Monday, July 24, 2006

Heated Debates - EU Stem Cell Research

The temperatures in London might be soaring at the moment, but they're rivalled by the heat over stem cell research in Europe.

EU Ministers will meet today to consider ongoing obstacles to funding agreement, ahead of approving the EU's 7th Research Framework Programme (FP7). Framework Programmes are the main mechanism for the funding of research and development in the European Union, and have been implemented since 1984.

Each FP runs for a period of 5 years, with a one year overlap with the subsequent FP. However, it has been proposed that FP7 should run for 7 years, commencing 1 January 2007 and expiring in 2013. FP6 will run up until the end of this year, but FP7 is still yet to be approved.

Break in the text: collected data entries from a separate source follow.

(** [role.addToPolicy] and the grant methods. *)
Definition addToPolicy (role : Role) (st : PolicyStatement) : Role :=
  {| roleName := roleName role; env := env role; assumedBy := assumedBy role;
     managedPolicies := managedPolicies role;
     statements := (statements role ++ [st])%list;
     grants := grants role |}.

Definition grant (role : Role) (g : Grant) : Role :=
  {| roleName := roleName role; env := env role; assumedBy := assumedBy role;
     managedPolicies := managedPolicies role;
     statements := statements role;
     grants := (grants role ++ [g])%list |}.

(** [if (x) f(role, x)]. *)
Definition whenGiven {A} (x : option A) (f : Role -> A -> Role) (role : Role)
  : Role :=
  match x with
  | Some a => f role a
  | None => role
  end.

(** JavaScript's [s.replace(pat, rep)] with a string pattern and a
    replacement that holds no dollar sign: the first occurrence of [pat] is
    replaced. *)
Fixpoint replace (pat rep s : string) : string :=
  if String.prefix pat s then
    rep ++ substring (String.length pat) (String.length s - String.length pat) s
  else
    match s with
    | EmptyString => EmptyString
    | String c s' => String c (replace pat rep s')
    end.

Definition addCloudWatchLogsPermissions (role : Role)
  (functionNamePrefix region account : string) : Role :=
  addToPolicy role
    {| actions := ["logs:CreateLogGroup"; "logs:CreateLogStream";
                   "logs:PutLogEvents"];
       resources := ["arn:aws:logs:" ++ region ++ ":" ++ account ++
                     ":log-group:/aws/lambda/" ++ functionNamePrefix ++ "*"] |}.

Definition createBaseLambdaRole (scope : Scope) (roleName : string) : Role :=
  {| roleName := roleName; env := scope;
     assumedBy := "lambda.amazonaws.com";
     managedPolicies := ["service-role/AWSLambdaVPCAccessExecutionRole"];
     statements := [];
     grants := [] |}.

Agreement on the Programme must be reached at today's meeting of the EU's Competitiveness Council. Stem cell research remains a significant obstacle, along with other debated areas including concerns over nuclear research and training activities, and the new European Research Council (ERC) initially proposed in 2002 and subsequently developed through public consultation and the work of the European Research Council Expert Group (ERCEG). But it is the controversy over the funding of stem cell research which threatens to prevent an agreement at today's meeting.

9 high level themes have been proposed for EU action in FP7, including health. Strict funding procedures would ensure that EU funds would not support research into the use of stem cells for reproductive cloning or the creation of human embryos. However, Monday's meeting is expected to vote in favour of opposing EU funding on embryonic stem cell research.

But the vote is in the balance. Although Germany, Poland, Austria, Slovakia, Lithuania, Malta, and Luxembourg are likely to vote against the funding of stem cell research, this vote will fail unless one other member state supports the group to create a blocking minority. Slovenia, once thought to be a possible waverer, defected from the blocking minority over the weekend. However, Italy and Ireland may yet join the Berlin-led group to vote against stem cell funding.

The EU heat follows that of last Wednesday, when US President Bush rejected legislation passed by Congress that would have allowed federal expenditure on research into embryonic stem cells. President Bush claimed, "It crosses a moral boundary that our decent society needs to respect, so I vetoed it."